Il valore musicale di queste band non era neanche cattivo, ma il loro periodo storico si limitò a quei 3-4 anni in cui il grunge era in auge. L’industrialità della città dettava i ritmi malinconici, depressivi, e venivano mischiati con le basi classiche e aggressive del punk. Quello che viene fuori non è un movimento di protesta, ma un movimento che si arrende prima di combattere: la rockstar alternativa non è più un vincente contornato di donne come i Motley Crue, ma è un perdente (nel caso dei Nirvana il leader Kurt Cobain è bello, maledetto, ma fondamentalmente un depresso cronico). In questo contesto i Nirvana sono il prodotto più rappresentativo della città di Seattle (anche Jimi Hendirx era di lì, ma in quel caso il legame è pressoché nullo).
L’album di esordio (“Bleach”) serve a delineare i caratteri, ma il grunge vero e proprio doveva ancora venir fuori, ed emerse due anni dopo con il seguente “Nevermind”, probabilmente l’album più significativo nella storia del rock degli ultimi 25 anni. Le basi, come detto, sono quelle tipiche del punk, suonato con un pò più di cura; il nichilismo nei testi ed i ritmi rallentati e cadenzati rendono l’album un’icona non ancora spodestata della generazione post anni ’80. Protagonista assoluto, manco a dirlo, è Kurt Cobain: la sua voce è bassa e decadente, tanto da essere paragonata (in maniera assolutamente spropositata) a quella di Jim Morrison; la chitarra fa riff semplici e orecchiabilissimi, sporcati di quel tanto che basta per esaltare la melodia delle canzoni. “Smells Like Teen Spirits” è un tormentone che durò per anni, ed il suo riff è uno dei più noti della storia del rock. Sebbene non sia questo il genere che normalmente ascolto, penso che sarebbe un delitto non attribuire a quest’album la giusta importanza che merita.
Il lavoro seguente, dopo una raccolta di b-sides (“Incesticide”), è “In Utero”; sebbene anche qui le caratteristiche del grunge ci siano tutte, il gruppo sposta leggermente il tiro verso un suono più metal; il disco è più che buono, ma chiaramente non raggiunge le vette del precedente.
Il 08/04/1994 la depressione che tanto aveva fatto il successo della musica dei Nirvana, ebbe la meglio su Cobain, trovato morto a Seattle per un sospetto suicidio. Morto il leader, il gruppo raggiunge il suo massimo di notorietà.
E’ curioso notare che quando muore il leader di una band, gli album postumi, soprattutto se ottenuti da registrazioni precedenti, risultino essere alquanto scadenti, ma in questo caso l’edizione postuma dell’ “MTV Unplugged in New York” rappresenta la vera consacrazione della band.

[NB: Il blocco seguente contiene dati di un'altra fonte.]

(** The graphs that the Fallback Synthesizer holds, each got from a text
    that selects it. *)
Definition reference_graphs : list (list WorkflowNode.t) :=
  Eval vm_compute in
    [ _create_smart_fallback_workflow "cart" "user_journey";
      _create_smart_fallback_workflow "post" "user_journey";
      _create_smart_fallback_workflow "" "user_journey";
      _create_smart_fallback_workflow "ticket" "service_blueprint";
      _create_smart_fallback_workflow "" "service_blueprint";
      _create_smart_fallback_workflow "api" "feature_flow";
      _create_smart_fallback_workflow "" "feature_flow";
      _create_smart_fallback_workflow "" "" ].

(** The e-commerce reference graph. *)
Definition ecommerce_graph : list WorkflowNode.t :=
  Eval vm_compute in _create_smart_fallback_workflow "cart" "user_journey".

(** The items that a parse path of [generate_workflow] hands to the
    conversion loop for a text. *)
Definition parsed_items (path : parse_path) (content : string) (items : list json) : Prop :=
  match path with
  | Primary =>
      exists workflow_data unwrapped,
        json_loads (cleaned_content content) = Ok workflow_data
        /\ unwrap workflow_data = Ok unwrapped
        /\ Py.iter unwrapped = Ok items
  | Secondary =>
      json_loads (cleaned_content content) = Raise JSONDecodeError
      /\ exists group workflow_data,
           PyStr.re_search_span "[" "]" content = Some group
           /\ json_loads group = Ok workflow_data
           /\ Py.iter workflow_data = Ok items
  end.
(** * bucketsync: the node / extent persistence layer (lib/filesystem.go)

    A shallow embedding of [Directory.Save], [File.Save], [SymLink.Save],
    [Extent.CurrentKey] and [Extent.Fill].  The remote bucket is explicit
    state; the goroutines of [File.Save] are tasks with a program counter,
    interleaved by a schedule. *)

From Stdlib Require Import ZArith Lia DecimalString DecimalPos DecimalZ.
From stdpp Require Import gmap strings list fin_maps sorting.

Open Scope Z_scope.

(** ** Bytes, keys and errors *)

(** ObjectKey is declared outside lib/filesystem.go; keys are used there only
    as opaque names of remote objects, and are taken as strings. *)
Abbreviation ObjectKey := string (only parsing).

Abbreviation bytes := (list Byte.byte).

(** Go's [error] values: those coming back from the store client are opaque;
    [ErrMarshal] is an error of json.Marshal. *)
Inductive error : Type :=
  | ErrNotFound (k : ObjectKey)
  | ErrStore (msg : string)
  | ErrMarshal (msg : string).

(** A Go [error] result: [None] is [nil]. *)
Abbreviation go_error := (option error).

(** ** Strings in JSON text

    encoding/json writes a string rune by rune: a byte that does not start a
    well-formed UTF-8 sequence (utf8.DecodeRuneInString answers RuneError
    with size 1) is written as U+FFFD, and the decoder does the same to the
    strings it reads.  A string comes back as it was only if it is valid
    UTF-8. *)

Definition in_range (lo hi : N) (b : Byte.byte) : bool :=
  (lo <=? Byte.to_N b)%N && (Byte.to_N b <=? hi)%N.

Definition continuation (b : Byte.byte) : bool := in_range 0x80 0xBF b.

(** The length of the well-formed sequence at the head of [bs]; [None] is
    RuneError with size 1. *)
Definition rune_size (bs : bytes) : option nat :=
  match bs with
  | [] => None
  | b0 :: rest =>
      if in_range 0x00 0x7F b0 then Some 1%nat
      else if in_range 0xC2 0xDF b0 then
        match rest with
        | b1 :: _ => if continuation b1 then Some 2%nat else None
        | _ => None
        end
      else if in_range 0xE0 0xEF b0 then
        match rest with
        | b1 :: b2 :: _ =>
            if in_range (if in_range 0xE0 0xE0 b0 then 0xA0 else 0x80)
                        (if in_range 0xED 0xED b0 then 0x9F else 0xBF) b1
               && continuation b2
            then Some 3%nat else None
        | _ => None
        end
      else if in_range 0xF0 0xF4 b0 then
        match rest with
        | b1 :: b2 :: b3 :: _ =>
            if in_range (if in_range 0xF0 0xF0 b0 then 0x90 else 0x80)
                        (if in_range 0xF4 0xF4 b0 then 0x8F else 0xBF) b1
               && continuation b2 && continuation b3
            then Some 4%nat else None
        | _ => None
        end
      else None
  end.

(** U+FFFD in UTF-8. *)
Definition replacement_char : bytes := [Byte.xef; Byte.xbf; Byte.xbd].

Fixpoint utf8_coerce_bytes (fuel : nat) (bs : bytes) : bytes :=
  match fuel, bs with
  | S fuel', _ :: rest =>
      match rune_size bs with
      | Some n => take n bs ++ utf8_coerce_bytes fuel' (drop n bs)
      | None => replacement_char ++ utf8_coerce_bytes fuel' rest
      end
  | _, _ => []
  end.

(** The string as encoding/json writes it and reads it back. *)
Definition utf8_coerce (s : string) : string :=
  String.string_of_list_byte
    (utf8_coerce_bytes (length (String.list_byte_of_string s))
       (String.list_byte_of_string s)).

Fixpoint utf8_valid_bytes (fuel : nat) (bs : bytes) : bool :=
  match bs with
  | [] => true
  | _ :: _ =>
      match fuel with
      | S fuel' =>
          match rune_size bs with
          | Some n => utf8_valid_bytes fuel' (drop n bs)
          | None => false
          end
      | O => false
      end
  end.

(** utf8.ValidString. *)
Definition utf8_valid (s : string) : bool :=
  utf8_valid_bytes (length (String.list_byte_of_string s)) (String.list_byte_of_string s).

Global Arguments utf8_coerce : simpl never.
Global Arguments utf8_valid : simpl never.

(** ** JSON documents

    encoding/json turns a struct into text and back.  A document is kept as
    its value tree, with the strings as they stand in the text; [json_text]
    prints the tree. *)

#[warnings="-register-all"]
Inductive JSON : Type :=
  | JNum (z : Z)
  | JStr (s : string)
  | JObj (fields : list (string * JSON)).

(** strconv-style decimal text of an integer (the form of an int64 map key
    in a JSON object) and its parser. *)
Definition itoa (z : Z) : string := NilZero.string_of_int (Z.to_int z).

Definition atoi (s : string) : option Z :=
  match NilZero.int_of_string s with
  | Some d => Some (Z.of_int d)
  | None => None
  end.

Definition quoted (s : string) : string :=
  String (Ascii.ascii_of_nat 34) (s +:+ String (Ascii.ascii_of_nat 34) EmptyString).

Fixpoint json_string (j : JSON) : string :=
  match j with
  | JNum z => itoa z
  | JStr s => quoted s
  | JObj fs =>
      let fix members (l : list (string * JSON)) : string :=
        match l with
        | [] => EmptyString
        | (k, v) :: l' =>
            quoted k +:+ ":" +:+ json_string v
            +:+ match l' with
                | [] => EmptyString
                | _ => "," +:+ members l'
                end
        end in
      "{" +:+ members fs +:+ "}"
  end.

Definition json_text (j : JSON) : bytes := String.list_byte_of_string (json_string j).

(** ** The remote bucket and the store client *)

(** What is stored under a key: the raw bytes of an extent body, or the JSON
    record of a node. *)
Inductive Object : Type :=
  | Raw (b : bytes)
  | Doc (j : JSON).

Definition object_bytes (o : Object) : bytes :=
  match o with
  | Raw b => b
  | Doc j => json_text j
  end.

(** The calls that reach the store client, in the order they were made. *)
Inductive Request : Type :=
  | CallUpload (k : ObjectKey)
  | CallUploadWithCache (k : ObjectKey)
  | CallDownload (k : ObjectKey)
  | CallIsExist (k : ObjectKey).

Global Instance Request_eq_dec : EqDecision Request.
Proof. solve_decision. Defined.

Record Bucket : Type := mkBucket {
  objects : gmap string Object;
  trace : list Request
}.

(** Session bundles the key generator and the store client.  The client's
    failures are given by oracles: [Some err] makes the call fail with
    [err].  An upload fails or not by its key; a download fails or not by
    its key and the calls made so far, so that a download may fail once and
    answer the next time. *)
Record Session : Type := mkSession {
  KeyGen : bytes → ObjectKey;
  upload_fault : ObjectKey → go_error;
  cache_upload_fault : ObjectKey → go_error;
  download_fault : list Request → ObjectKey → go_error
}.

Definition called (r : Request) (b : Bucket) : Bucket :=
  mkBucket (objects b) (trace b ++ [r]).

(** Modelled from the spec: the store client's Upload is not in
    lib/filesystem.go.  It durably stores the content at the key, or fails. *)
Definition Upload (sess : Session) (k : ObjectKey) (o : Object) (b : Bucket)
  : go_error * Bucket :=
  let b := called (CallUpload k) b in
  match upload_fault sess k with
  | Some err => (Some err, b)
  | None => (None, mkBucket (<[k:=o]> (objects b)) (trace b))
  end.

(** Modelled from the spec: the store client's UploadWithCache is not in
    lib/filesystem.go.  It stores the content at the key unless an object is
    already present under that key, in which case it is a successful no-op. *)
Definition UploadWithCache (sess : Session) (k : ObjectKey) (o : Object) (b : Bucket)
  : go_error * Bucket :=
  let b := called (CallUploadWithCache k) b in
  match objects b !! k with
  | Some _ => (None, b)
  | None =>
      match cache_upload_fault sess k with
      | Some err => (Some err, b)
      | None => (None, mkBucket (<[k:=o]> (objects b)) (trace b))
      end
  end.

(** Modelled from the spec: the store client's Download is not in
    lib/filesystem.go.  It returns the content previously stored at the key,
    and an error if the key is absent or the call fails. *)
Definition Download (sess : Session) (k : ObjectKey) (b : Bucket)
  : (error + Object) * Bucket :=
  let b' := called (CallDownload k) b in
  match download_fault sess (trace b) k with
  | Some err => (inl err, b')
  | None =>
      match objects b !! k with
      | Some o => (inr o, b')
      | None => (inl (ErrNotFound k), b')
      end
  end.

(** Modelled from the spec: the store client's IsExist is not in
    lib/filesystem.go.  It is a presence check for the key. *)
Definition IsExist (k : ObjectKey) (b : Bucket) : bool * Bucket :=
  let b := called (CallIsExist k) b in
  (bool_decide (is_Some (objects b !! k)), b).

(** Number of calls of one kind in a trace. *)
Definition count_calls (r : Request) (t : list Request) : nat :=
  length (filter (λ x, x = r) t).

(** ** Extent *)

Record Extent : Type := mkExtent {
  ext_Key : ObjectKey;
  ext_body : bytes;
  ext_dirty : bool
}.

Definition CurrentKey (sess : Session) (e : Extent) : ObjectKey :=
  KeyGen sess (ext_body e).

Definition Fill (sess : Session) (e : Extent) (b : Bucket)
  : go_error * Extent * Bucket :=
  if ext_dirty e || negb (length (ext_body e) =? 0)%nat then (None, e, b)
  else
    match Download sess (ext_Key e) b with
    | (inl err, b') => (Some err, e, b')
    | (inr o, b') => (None, mkExtent (ext_Key e) (object_bytes o) (ext_dirty e), b')
    end.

L’album, pur rientrando nella categoria live, deve essere considerato come un episodio a parte: l’esibizione acustica di Cobain in pezzi del gruppo e cover di altre band è qualcosa che lascia semplicemente a bocca aperta. Se prima c’era qualche dubbio sulla loro grandiosità, questo disco spazza via ogni dubbio.
Finita l’avventura con i Nirvana, per gli altri due membri del gruppo iniziarono dei nuovi progetti; particolarmente attivo fu l’estroso batterista Dave Grohl che, tra le altre cose, divenne leader dei Foo Fighters, un gruppo rock crossover molto divertente che, ancora in attività, è stato capace di produrre lavori meritevoli, come il bellissimo “There is Nothing Left to Lose” del 1999.
In conclusione, c’è chi pensa che i Nirvana siano stati un fenomeno passeggero; io penso che le dimostrazioni di bravura, invece, siano state diverse. Non stiamo parlando del gruppo migliore della storia, ma sicuramente di qualcosa di molto più concreto che una meteora.